Fyfe au Point Ephémère

En matière de soul au goût du jour, Londres a repris la main. À la faveur de deux albums novateurs de James Blake, James Blake (2011) et Overgrown (2013), une pléiade de jeunes musiciens anglais malaxe la matière électronique jusqu’à ce qu’elle libère une combinaison de sons et de rythmes assez inédits.
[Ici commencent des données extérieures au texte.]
Lemma resolvable_wrapped w ctx a s : wrapped w ctx a s → resolvable w ctx a = true.
Proof.
  intros (i & ob & Hpar & Hi & Hr & Hnd & Hs & Hlive).
  unfold resolvable. rewrite Hpar, Hi, Hs.
  rewrite bool_decide_eq_false_2 by done.
  rewrite (bool_decide_eq_true_2 _ Hlive). simpl.
  destruct Hr as [Hr|Hr]; rewrite (bool_decide_eq_true_2 _ Hr); [done|].
  apply orb_true_r.
Qed.

Lemma resolvable_unwrapped w ctx a i ob :
  plain_follow (objs w) (removelast a) (VObj ctx) = Some (VObj i) →
  objs w !! i = Some ob →
  scoped_name (List.last a "") ∉ descriptors ob →
  (∀ s, attrs ob !! scoped_name (List.last a "") ≠ Some (VScoped s)) →
  List.last a "" ∉ descriptors ob →
  is_Some (attrs ob !! List.last a "") →
  resolvable w ctx a = true.
Proof.
  intros Hpar Hi Hnd Hnew Hp Hattr. unfold resolvable. rewrite Hpar, Hi.
  rewrite (bool_decide_eq_false_2 _ Hnd), (bool_decide_eq_false_2 _ Hp),
    (bool_decide_eq_true_2 _ Hattr). simpl.
  destruct (attrs ob !! scoped_name (List.last a "")) as [[| | | | |s]|] eqn:E;
    try done.
  by destruct (Hnew s).
Qed.

Lemma install_run th w i ob p v :
  objs w !! i = Some ob →
  scoped_name p ∉ descriptors ob →
  p ∉ descriptors ob →
  is_Some (attrs ob !! p) →
  ∃ w',
    (let! scope := new_scoped_value v (_construct !! p) in
     setattr th (VObj i) (scoped_name p) scope ;;;
     delattr (VObj i) p ;;;
     patch_class (VObj i) p ;;;
     ret scope) w = (Ok (VScoped (fresh (dom (svs w)))), w').
Proof.
  intros Hi Hnd Hp [v0 Hattr].
  unfold bind, new_scoped_value, setattr, delattr, patch_class, ret.
  cbn [objs set_svs set_objs]. rewrite Hi.
  rewrite decide_False by done.
  cbn [objs set_svs set_objs]. rewrite lookup_insert_eq.
  cbn [descriptors attrs patches].
  rewrite decide_False by done.
  rewrite lookup_insert_ne by (intros Heq; by apply (scoped_name_ne p)).
  rewrite Hattr.
  cbn [objs set_svs set_objs]. rewrite lookup_insert_eq. by eexists.
Qed.

Lemma resolve_unwrapped_eq th w ctx a i ob v :
  a ∈ _attributes →
  plain_follow (objs w) (removelast a) (VObj ctx) = Some (VObj i) →
  objs w !! i = Some ob →
  scoped_name (List.last a "") ∉ descriptors ob →
  (∀ s, attrs ob !! scoped_name (List.last a "") ≠ Some (VScoped s)) →
  List.last a "" ∉ descriptors ob →
  attrs ob !! List.last a "" = Some v →
  resolve th ctx a w
    = (let! scope := new_scoped_value v (_construct !! List.last a "") in
       setattr th (VObj i) (scoped_name (List.last a "")) scope ;;;
       delattr (VObj i) (List.last a "") ;;;
       patch_class (VObj i) (List.last a "") ;;;
       ret scope) w.
Proof.
  intros Ha Hpar Hi Hnd Hnew Hp Hattr.
  destruct (attribute_split a Ha) as (Hsplit & _ & _).
  unfold resolve. unfold bind at 1. rewrite Hsplit at 1.
  rewrite (walk_inner th w _ _ _ _ _ _ Hpar).
  assert (getattr th (VObj i) (List.last a "") w = (Ok v, w)) as Hg.
  { unfold getattr. rewrite Hi, decide_False by done. by rewrite Hattr. }
  unfold bind at 1. rewrite Hg. unfold ret at 1. cbn [fst snd].
  unfold bind at 1. unfold getattr at 1. rewrite Hi, decide_False by done.
  destruct (attrs ob !! scoped_name (List.last a "")) as [sv0|] eqn:Es; [|done].
  destruct sv0 as [| | | | |s]; try done.
  by destruct (Hnew s).
Qed.

Lemma resolvable_slots w w' ctx a :
  slots w' = slots w → resolvable w' ctx a = resolvable w ctx a.
Proof.
  unfold slots, resolvable. intros [= -> Hd].
  destruct (plain_follow _ _ _) as [[| | | |i|]|]; try done.
  destruct (objs w !! i) as [ob|]; [|done].
  destruct (attrs ob !! scoped_name (List.last a "")) as [[| | | | |s]|]; try done.
  do 2 f_equal. apply bool_decide_ext. by rewrite <- !elem_of_dom, Hd.
Qed.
Puis ils posent une voix soul par-dessus. On parle de post-dubstep chez les uns, d’electronica/nu-soul pour les autres… À ce jeu, en partie basé sur un logiciel de musique, Paul Nixon dit Fyfe (25 ans) s’est vite montré très à son aise.Ça fait bientôt cinq années qu’il produit des titres remarqués – d’abord sous le nom de David’s Lyre. Signalons qu’une enfance dédiée à l’apprentissage du violon, du piano et de la trompette l’aide aussi quand il s’agit d’assembler la bonne combinaison de notes sur une pulsation qui varie du hip hop à une drum’n’bass à la page.
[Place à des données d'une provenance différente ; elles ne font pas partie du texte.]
(** Running [ReplaceWithCopy] again changes nothing: after the second
    successful call every path holds what it held after the first. *)
Theorem ReplaceWithCopy_again (src dst : path) (fs fs' fs'' : Disk) :
  src ≠ dst →
  ReplaceWithCopy src dst fs = (fs', inr tt) →
  ReplaceWithCopy src dst fs' = (fs'', inr tt) →
  ∀ q, look fs'' q = look fs' q.
Proof.
  intros Hne (_ & Hsd & Hds & Hfirst)%copy_look (_ & _ & _ & Hsecond)%copy_look;
    [| done ..].
  intros q. rewrite Hsecond, (Hfirst q).
  destruct (strip dst q) as [rel|] eqn:Hq.
  - rewrite Hfirst, (disjoint_under _ _ rel Hsd Hds).
    by rewrite (disjoint_above src dst dst rel Hsd (within_refl dst)).
  - by destruct (within q dst).
Qed.

End ReplaceMore.

Section ReplaceMoreExamples.

Import Filesys.

(** Moving a directory onto itself removes it and then fails to rename
    it. *)
Example ReplaceWithMove_onto_itself :
  let r := ReplaceWithMove ["src"] ["src"] sample in
  r.2 = inl (Errorf "move /src -> /src: " ErrNotExist) ∧
  look r.1 ["src"] = None.
Proof. vm_compute. done. Qed.

Lemma ReplaceWithMove_only_disjoint_witness :
  look sample ["src"] ≠ None ∧
  within ["src"] ["dst"] = false ∧ within ["dst"] ["src"] = false.
Proof.
  apply (ReplaceWithMove_only_disjoint (H0:=tree_OSLaws) ["src"] ["dst"] sample
           (ReplaceWithMove ["src"] ["dst"] sample).1).
  vm_compute. reflexivity.
Defined.

(** [/src] is moved to [/dst/new]: [/dst/old] is as it was. *)
Lemma ReplaceWithMove_frame_witness :
  look (ReplaceWithMove ["src"] ["dst"; "new"] sample).1 ["dst"; "old"]
  = if within ["dst"; "old"] (filepath_Dir ["dst"; "new"]) then Some Dir
    else look sample ["dst"; "old"].
Proof.
  apply (ReplaceWithMove_frame (H0:=tree_OSLaws) ["src"] ["dst"; "new"] sample).
  - vm_compute. reflexivity.
  - reflexivity.
  - reflexivity.
Defined.

Lemma ReplaceWithMove_round_trip_witness :
  let there := (ReplaceWithMove ["src"] ["dst"] sample).1 in
  let back := (ReplaceWithMove ["dst"] ["src"] there).1 in
  look back (["src"] ++ ["f"]) = look sample (["src"] ++ ["f"]) ∧
  look back (["dst"] ++ ["f"]) = None.
Proof.
  apply (ReplaceWithMove_round_trip (H0:=tree_OSLaws) ["src"] ["dst"] sample
           (ReplaceWithMove ["src"] ["dst"] sample).1).
  - vm_compute. reflexivity.
  - vm_compute. reflexivity.
Defined.

Lemma ReplaceWithCopy_frame_witness :
  look sample ["src"] = Some Dir ∧
  ∀ q, within ["dst"] q = false →
    look (ReplaceWithCopy ["src"] ["dst"] sample).1 q
    = if within q ["dst"] then Some Dir else look sample q.
Proof.
  apply (ReplaceWithCopy_frame (H0:=tree_OSLaws) ["src"] ["dst"] sample).
  - discriminate.
  - vm_compute. reflexivity.
Defined.

Lemma ReplaceWithCopy_again_witness :
  let once := (ReplaceWithCopy ["src"] ["dst"] sample).1 in
  let twice := (ReplaceWithCopy ["src"] ["dst"] once).1 in
  look twice ["dst"; "f"] = look once ["dst"; "f"].
Proof.
  apply (ReplaceWithCopy_again (H0:=tree_OSLaws) ["src"] ["dst"] sample).
  - discriminate.
  - vm_compute. reflexivity.
  - vm_compute. reflexivity.
Defined.

End ReplaceMoreExamples.

(** ** The bundle's dictionaries: order of the files *)

Section DictionaryMore.

Import Bundle.
Context `{Collaborators Entry}.

Lemma decodes_agree (baseDir dict : string) (entry entry' : Entry) :
  decodes baseDir dict entry → decodes baseDir dict entry' → entry = entry'.
Proof. intros (file & Hopen & Hdec) (file' & Hopen' & Hdec'). congruence. Qed.

Lemma readDictionaries_app (baseDir : string) (pre rest : list string)
    (acc m : gmap string Entry) :
  readDictionaries baseDir pre acc = inr m →
  readDictionaries baseDir (pre ++ rest) acc = readDictionaries baseDir rest m.
Proof.
  revert acc. induction pre as [|d pre IH]; intros acc; simpl.
  - by intros [= ->].
  - destruct (os_Open _) as [cause|file]; [done |].
    destruct (validateDictionary file) as [cause|entry]; [done |]. apply IH.
Qed.

Lemma readDictionaries_total (baseDir : string) (dicts : list string)
    (acc : gmap string Entry) :
  (∀ dict, dict ∈ dicts → ∃ entry, decodes baseDir dict entry) →
  ∃ m, readDictionaries baseDir dicts acc = inr m.
Proof.
  revert acc. induction dicts as [|d rest IH]; intros acc Hall; simpl.
  - by exists acc.
  - destruct (Hall d) as (entry & file & Hopen & Hdec); [by left |].
    unfold validateDictionary. rewrite Hopen, Hdec.
    apply IH. intros dict Hdict. apply Hall. by right.
Qed.

(** [GetDictionaries] succeeds exactly when every listed file opens and
    decodes. *)
Theorem GetDictionaries_succeeds_iff (b : Bundle) :
  (GetDictionaries b).2 = None ↔
  ∀ dict, dict ∈ Dictionaries (Index_ b) → ∃ entry, decodes (BaseDir b) dict entry.
Proof.
  unfold GetDictionaries. split.
  - destruct (readDictionaries _ _ ∅) as [e|m] eqn:Hread; [done |].
    intros _. by apply readDictionaries_ok in Hread as (_ & _ & _ & Hall).
  - intros [m Hm]%(readDictionaries_total _ _ ∅). by rewrite Hm.
Qed.

(** The error is that of the first listed file that fails, whatever the
    files listed after it: when the files before [dict] open and decode,
    a [dict] that cannot be opened gives the open error, and a [dict] that
    cannot be decoded gives the decode error. *)
Theorem GetDictionaries_first_failure (b : Bundle) (pre post : list string)
    (dict : string) :
  Dictionaries (Index_ b) = pre ++ dict :: post →
  (∀ d, d ∈ pre → ∃ entry, decodes (BaseDir b) d entry) →
  match os_Open (path_Join [BaseDir b; dict]) with
  | inl cause =>
      GetDictionaries b
      = (Dictionaries_zero, Some (Errorf "open dictionary file: " cause))
  | inr file =>
      ∀ cause, json_Decode file = inl cause →
        GetDictionaries b
        = (Dictionaries_zero,
           Some (Errorf "validate dictionary: "
                   (Errorf "decode dictionary: " cause)))
  end.
Proof.
  intros Hsplit [m Hm]%(readDictionaries_total _ _ ∅).
  unfold GetDictionaries.
  rewrite Hsplit, (readDictionaries_app _ _ _ _ _ Hm). simpl.
  destruct (os_Open _) as [cause|file]; [done |].
  intros cause Hdec. unfold validateDictionary. by rewrite Hdec.
Qed.

(** When the base names of the listed files are distinct, the order of
    the list does not matter to a successful call. *)
Theorem GetDictionaries_order (b b' : Bundle) :
  BaseDir b' = BaseDir b →
  Dictionaries (Index_ b') ≡ₚ Dictionaries (Index_ b) →
  NoDup (lang (BaseDir b) <$> Dictionaries (Index_ b)) →
  (GetDictionaries b).2 = None →
  GetDictionaries b' = GetDictionaries b.
Proof.
  intros Hdir Hperm Hnodup. unfold GetDictionaries. rewrite Hdir.
  destruct (readDictionaries _ (Dictionaries (Index_ b)) ∅) as [e|m] eqn:Hread;
    [done |].
  intros _.
  apply readDictionaries_ok in Hread as (Hdom & _ & Hnew & Hall).
  destruct (readDictionaries_total (BaseDir b) (Dictionaries (Index_ b')) ∅)
    as [m' Hread'].
  { intros dict Hdict. apply Hall. by rewrite <-Hperm. }
  rewrite Hread'.
  apply readDictionaries_ok in Hread' as (Hdom' & _ & Hnew' & _).
  assert (NoDup (lang (BaseDir b) <$> Dictionaries (Index_ b'))) as Hnodup'
    by (by rewrite Hperm).
  assert (∀ dicts (n : gmap string Entry),
            NoDup (lang (BaseDir b) <$> dicts) →
            (∀ pre dict post, dicts = pre ++ dict :: post →
               lang (BaseDir b) dict ∉ lang (BaseDir b) <$> post →
               ∃ entry, decodes (BaseDir b) dict entry ∧
                        n !! lang (BaseDir b) dict = Some entry) →
            ∀ dict, dict ∈ dicts →
              ∃ entry, decodes (BaseDir b) dict entry ∧
                       n !! lang (BaseDir b) dict = Some entry) as Hevery.
  { intros dicts n Hnd Hlast dict (pre & post & ->)%list_elem_of_split.
    apply (Hlast pre dict post eq_refl).
    rewrite fmap_app, fmap_cons in Hnd.
    apply NoDup_app in Hnd as (_ & _ & Hnd). by apply NoDup_cons in Hnd as [? _]. }
  enough (m' = m) as -> by done. apply map_eq. intros k.
  destruct (decide (k ∈ lang (BaseDir b) <$> Dictionaries (Index_ b)))
    as [Hk|Hk].
  - apply list_elem_of_fmap in Hk as (dict & -> & Hdict).
    destruct (Hevery _ m Hnodup Hnew dict Hdict) as (entry & Hentry & ->).
    destruct (Hevery _ m' Hnodup' Hnew' dict) as (entry' & Hentry' & ->);
      [by rewrite Hperm |].
    f_equal. by eapply decodes_agree.
  - assert (k ∉ dom m) as Hm.
    { rewrite Hdom, dom_empty_L, union_empty_l_L, elem_of_list_to_set. done. }
    assert (k ∉ dom m') as Hm'.
    { rewrite Hdom', dom_empty_L, union_empty_l_L, elem_of_list_to_set.
      by rewrite Hperm. }
    apply not_elem_of_dom in Hm, Hm'. by rewrite Hm, Hm'.
Qed.

End DictionaryMore.

Section DictionaryMoreExamples.

Import Bundle BundleExamples.

Lemma GetDictionaries_first_failure_witness :
  match os_Open (path_Join [BaseDir (app ["i18n/en.json"; "i18n/de.json";
                                          "i18n/xx.json"]); "i18n/de.json"]) with
  | inl cause =>
      GetDictionaries (app ["i18n/en.json"; "i18n/de.json"; "i18n/xx.json"])
      = (Dictionaries_zero, Some (Errorf "open dictionary file: " cause))
  | inr file =>
      ∀ cause, json_Decode file = inl cause →
        GetDictionaries (app ["i18n/en.json"; "i18n/de.json"; "i18n/xx.json"])
        = (Dictionaries_zero,
           Some (Errorf "validate dictionary: "
                   (Errorf "decode dictionary: " cause)))
  end.
Proof.
  apply (GetDictionaries_first_failure
           (app ["i18n/en.json"; "i18n/de.json"; "i18n/xx.json"])
           ["i18n/en.json"] ["i18n/xx.json"] "i18n/de.json").
  - reflexivity.
  - intros d ->%list_elem_of_singleton. exists "hello".
    exists (String.list_byte_of_string "hello"). vm_compute. done.
Defined.

Lemma GetDictionaries_order_witness :
  GetDictionaries (app ["i18n/fr.json"; "i18n/en.json"])
  = GetDictionaries (app ["i18n/en.json"; "i18n/fr.json"]).
Proof.
  apply (GetDictionaries_order (app ["i18n/en.json"; "i18n/fr.json"])
           (app ["i18n/fr.json"; "i18n/en.json"])).
  - reflexivity.
  - apply perm_swap.
  - refine (bool_decide_unpack _ _). vm_compute. exact I.
  - vm_compute. reflexivity.
Defined.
L’album intitulé Control arrive après une palpitante suite de singles : Solace, Conversations, St. Tropez et For You. Tous les épisodes de ce feuilleton qui dure depuis deux ans sont compilés sur le disque de onze titres. On apprécie que Fyfe ne noie pas sa voix colorée soul, parfois falsetto, sous une production bavarde. Au contraire, le jeune homme donne plutôt dans l’économie de notes – dont un piano délicat sur les très bons For You et In Waves. Guitare en mains, on lui trouvera des affinités avec les Londoniens The XX. Question de génération. Sur un autre titre marquant, Solace, qui sonne comme une évidence, Fyfe confesse un hommage à l’ancienne école : « Je voulais capturer l’ambiance des productions de Lauryn Hill ou des Neptunes que j’aimais quand j’étais plus jeune. » L’album se termine en beauté sur l’hédoniste St-Tropez, qui précède une touchante déclaration d’amour : Control. Au final, Fyfe réussit la prouesse de concilier une électro sophistiquée avec une soul personnelle et sensible.